Home Opinions TTDC Takes Over Trichy’s SRM Hotel: Legal Action Or Political Message?

TTDC Takes Over Trichy’s SRM Hotel: Legal Action Or Political Message?

With the Madras High Court’s August order clearing the decks for repossession, holding that SRM had no automatic right to lease renewal and had run up nearly ₹40 crore in arrears, Tamil Nadu Tourism Development Corporation, on Wednesday, 22 October 2025, took physical possession of Trichy’s SRM Hotel.

The move follows last year’s failed first attempt (stayed briefly by the Madurai Bench) and will inevitably be read through a political lens in the central region, since SRM chief TR Paarivendhar fought the 2024 Lok Sabha election from Perambalur on the BJP side against KN Arun Nehru, son of DMK heavyweight KN Nehru.

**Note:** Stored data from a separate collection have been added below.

(* ===== verification/Paging.v ===== *)
(** * Page tables (src/kernel/mm/paging.cpp, src/include/eris/paging.hpp)

    State: the contents of the page-table frames, as a map from (table address,
    index) to the 64-bit entry, and the frame allocator the tables come from (any
    [FrameAllocator]).  Tables are only ever touched as [table_at(frame)[index]]
    with [index < 512], and physical addresses are their own virtual addresses, so
    the pair names the memory word.  The table lock serialises the operations.
    [invlpg], the TLB and the shootdown broadcast are the business of Tlb.v. *)

From S2P Require Import Prelude Interfaces.

(** ** Constants *)

Definition pte_present : Z := Z.shiftl 1 0.
Definition pte_write : Z := Z.shiftl 1 1.
Definition pte_user : Z := Z.shiftl 1 2.
Definition pte_write_through : Z := Z.shiftl 1 3.
Definition pte_no_cache : Z := Z.shiftl 1 4.
Definition pte_huge : Z := Z.shiftl 1 7.
Definition pte_global : Z := Z.shiftl 1 8.
Definition pte_no_execute : Z := Z.shiftl 1 63.
Definition pte_address_mask : Z := 0x000FFFFFFFFFF000.

Definition huge_page_size : Z := 2 * 1024 * 1024.
Definition entries_per_table : Z := 512.
Definition direct_limit : Z := Z.shiftl 1 30.

(** [enum class PageFlags : u64] and its operators. *)
Definition PageFlags_None : Z := 0.
Definition PageFlags_Write : Z := Z.shiftl 1 0.
Definition PageFlags_User : Z := Z.shiftl 1 1.
Definition PageFlags_NoExecute : Z := Z.shiftl 1 2.
Definition PageFlags_Global : Z := Z.shiftl 1 3.
Definition PageFlags_NoCache : Z := Z.shiftl 1 4.

Definition flags_or (a b : Z) : Z := Z.lor a b.
Definition has (set flag : Z) : bool := negb (Z.land set flag =? 0).

Definition phys_to_virt (address : Z) : Z := address.
Definition virt_to_phys (address : Z) : Z := address.

Definition encode (flags : Z) : Z :=
  let bits := pte_present in
  let bits := if has flags PageFlags_Write then Z.lor bits pte_write else bits in
  let bits := if has flags PageFlags_User then Z.lor bits pte_user else bits in
  let bits := if has flags PageFlags_NoExecute then Z.lor bits pte_no_execute else bits in
  let bits := if has flags PageFlags_Global then Z.lor bits pte_global else bits in
  let bits := if has flags PageFlags_NoCache
              then Z.lor bits (Z.lor pte_no_cache pte_write_through) else bits in
  bits.

Definition table_at (frame : Z) : Z := phys_to_virt (Z.land frame pte_address_mask).

Definition index_of (address level : Z) : Z :=
  Z.land (Z.shiftr address (12 + 9 * level)) 0x1FF.

Definition is_present (e : Z) : bool := negb (Z.land e pte_present =? 0).
Definition is_huge (e : Z) : bool := negb (Z.land e pte_huge =? 0).

Section operations.
Context {A : Type} `{FrameAllocator A}.

Record state := mk { tables : gmap (Z * Z) Z; frames : A }.

Definition entry (st : state) (table index : Z) : Z := default 0 (tables st !! (table, index)).

Definition set_entry (table index value : Z) (st : state) : state :=
  mk (<[(table, index) := value]> (tables st)) (frames st).

(** [memset(table, 0, page_size)]. *)
Definition zero_table (table : Z) (st : state) : state :=
  for_z 0 entries_per_table (fun i => set_entry table i 0) st.

(** Null is 0. *)
Definition allocate_table (st : state) : Z * state :=
  let (frame, a) := fa_alloc (frames st) in
  let st := mk (tables st) a in
  if frame =? 0 then (0, st)
  else let table := table_at frame in (table, zero_table table st).

Definition split_huge_page (st : state) (dtable dindex : Z) : bool * state :=
  let e := entry st dtable dindex in
  let base := Z.land e pte_address_mask in
  let flags := Z.land e (not64 (Z.lor pte_address_mask pte_huge)) in
  let (table, st) := allocate_table st in
  if table =? 0 then (false, st)
  else
    let st := for_z 0 entries_per_table
                (fun i => set_entry table i (Z.lor (u64 (base + i * page_size)) flags)) st in
    let st := set_entry dtable dindex
                (Z.lor (Z.lor (virt_to_phys table) pte_present) pte_write) st in
    (true, st).

(** One level of the walk: make the entry present, mark it for user access, split
    it when it is a 2 MiB mapping.  [false] is [return nullptr]. *)
Definition walk_level (level : nat) (st : state) (table address : Z) (create user : bool) :
    bool * state :=
  let i := index_of address (Z.of_nat level) in
  let (ok, st) :=
    if is_present (entry st table i) then (true, st)
    else if create then
      let (next, st) := allocate_table st in
      if next =? 0 then (false, st)
      else (true, set_entry table i
                    (Z.lor (Z.lor (virt_to_phys next) pte_present) pte_write) st)
    else (false, st) in
  if negb ok then (false, st)
  else
    let st := if user then set_entry table i (Z.lor (entry st table i) pte_user) st else st in
    if (level =? 1)%nat && is_huge (entry st table i)
    then if create then split_huge_page st table i else (false, st)
    else (true, st).

Fixpoint table_for_from (level : nat) (st : state) (table address : Z) (create user : bool) :
    Z * state :=
  match level with
  | O => (table, st)
  | S level' =>
    let (ok, st) := walk_level level st table address create user in
    if ok
    then table_for_from level' st
           (table_at (entry st table (index_of address (Z.of_nat level)))) address create user
    else (0, st)
  end.

Definition table_for (st : state) (root address : Z) (create user : bool) : Z * state :=
  table_for_from 3 st (table_at root) address create user.

(** Iterations of [for (offset = 0; offset < length; offset += page_size)]. *)
Definition pages_of (length : Z) : nat := Z.to_nat ((length + page_size - 1) / page_size).

Fixpoint map_loop (n : nat) (offset : Z) (st : state) (root address frame bits : Z)
    (user : bool) : bool * state :=
  match n with
  | O => (true, st)
  | S n' =>
    let va := u64 (address + offset) in
    let (table, st) := table_for st root va true user in
    if table =? 0 then (false, st)
    else
      let st := set_entry table (index_of va 0)
                  (Z.lor (Z.land (u64 (frame + offset)) pte_address_mask) bits) st in
      map_loop n' (offset + page_size) st root address frame bits user
  end.

Definition map (st : state) (root address frame length flags : Z) : bool * state :=
  let bits := encode flags in
  let user := has flags PageFlags_User in
  map_loop (pages_of length) 0 st root address frame bits user.

Fixpoint unmap_loop (n : nat) (offset : Z) (st : state) (root address : Z) : bool * state :=
  match n with
  | O => (true, st)
  | S n' =>
    let va := u64 (address + offset) in
    let (table, st) := table_for st root va true false in
    if table =? 0 then (false, st)
    else unmap_loop n' (offset + page_size) (set_entry table (index_of va 0) 0 st) root address
  end.

Definition unmap (st : state) (root address length : Z) : bool * state :=
  unmap_loop (pages_of length) 0 st root address.

Fixpoint protect_loop (n : nat) (offset : Z) (st : state) (root address bits : Z)
    (user : bool) : bool * state :=
  match n with
  | O => (true, st)
  | S n' =>
    let va := u64 (address + offset) in
    let (table, st) := table_for st root va true user in
    if table =? 0 then (false, st)
    else
      let e := entry st table (index_of va 0) in
      if negb (is_present e) then (false, st)
      else
        let st := set_entry table (index_of va 0)
                    (Z.lor (Z.land e pte_address_mask) bits) st in
        protect_loop n' (offset + page_size) st root address bits user
  end.

Definition protect (st : state) (root address length flags : Z) : bool * state :=
  let bits := encode flags in
  let user := has flags PageFlags_User in
  protect_loop (pages_of length) 0 st root address bits user.

Fixpoint translate_from (level : nat) (st : state) (table address : Z) : Z :=
  let e := entry st table (index_of address (Z.of_nat level)) in
  match level with
  | O =>
    if negb (is_present e) then 0
    else Z.land e pte_address_mask + Z.land address (page_size - 1)
  | S level' =>
    if negb (is_present e) then 0
    else if is_huge e
    then Z.land e pte_address_mask + Z.land address (huge_page_size - 1)
    else translate_from level' st (table_at e) address
  end.

Definition translate (st : state) (root address : Z) : Z :=
  translate_from 3 st (table_at root) address.

Definition mapped (st : state) (root address : Z) : bool :=
  negb (translate st root address =? 0) || (address =? 0).

(** What the processor reads off the entries on the way to an address: [leaf] of the
    entry that maps it, [node] for every entry above, [absent] when one is missing. *)
Fixpoint walk {B} (leaf : Z -> B) (node : Z -> B -> B) (absent : B)
    (level : nat) (st : state) (table address : Z) : B :=
  let e := entry st table (index_of address (Z.of_nat level)) in
  if negb (is_present e) then absent
  else match level with
       | O => leaf e
       | S level' =>
         if is_huge e then leaf e
         else node e (walk leaf node absent level' st (table_at e) address)
       end.

(** The bits of an entry that are neither its address nor its size. *)
Definition entry_flags (e : Z) : Z := Z.land e (not64 (Z.lor pte_address_mask pte_huge)).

Legally, the State stands on firm ground after the division bench
ruling; politically, the optics invite “vendetta-by-procedure” allegations unless TTDC now publishes comparable action across all delinquent leases to show parity.

The Political Shadow Everyone Sees

In 2024, T.R. Paarivendhar, founder of SRM and of Indhiya Jananayaga Katchi (IJK), pitched his tent with the BJP-led alliance and contested Perambalur. His opponent? KN Arun Nehru, a sitting DMK MP and son of powerful minister KN Nehru, went on to win and now holds that seat. Those are not conspiracy dots; they’re electoral facts that frame public perception.

So, when TTDC, a State PSU under a DMK government, pushes hard on a high-visibility SRM asset in Trichy, right after a bruising Lok Sabha face-off in the same belt, citizens don’t need wild imagination to suspect vendetta-by-procedure, even if the file has a legal backbone.

What Did The State Get Right?

In fairness to the State, three facts strengthen its legal hand: the SRM–TTDC lease never guaranteed renewal, and the Madras High Court’s division bench has now affirmed that any extension was purely at the government’s discretion; the record also shows substantial unpaid lease dues, reported at about ₹38–39 crore, so pressing for repossession protects public revenue; and the appellate ruling did more than green-light possession, it expressly overturned the earlier single-judge relief and even deleted adverse observations against the administration, signalling that TTDC’s course of action complied with law.

What Is The State Getting Wrong?

Optics matter in a democracy. When a government that loudly touts TTDC’s “revivals” and revenue wins statewide suddenly stages its most telegenic force-eviction around a politically inconvenient landlord in KN Nehru’s backyard, the rule-of-law narrative starts to sound like score-settling.

If arrears are the driver, the administration should publish asset-wise arrear data for all TTDC leases over the last decade – dues assessed, payments made, notices issued, litigation status, and repossessions, to show SRM wasn’t singled out.

Until the State releases comparable numbers on how many other expired, non-paying leases saw equally swift, police-backed takeovers, the charge of selective zeal will linger despite the legal footing, especially given how frequently TTDC has publicized revenue gains and new initiatives in recent months.

Shailendar Karthikeyan is the Editor of Nyayavimarsha.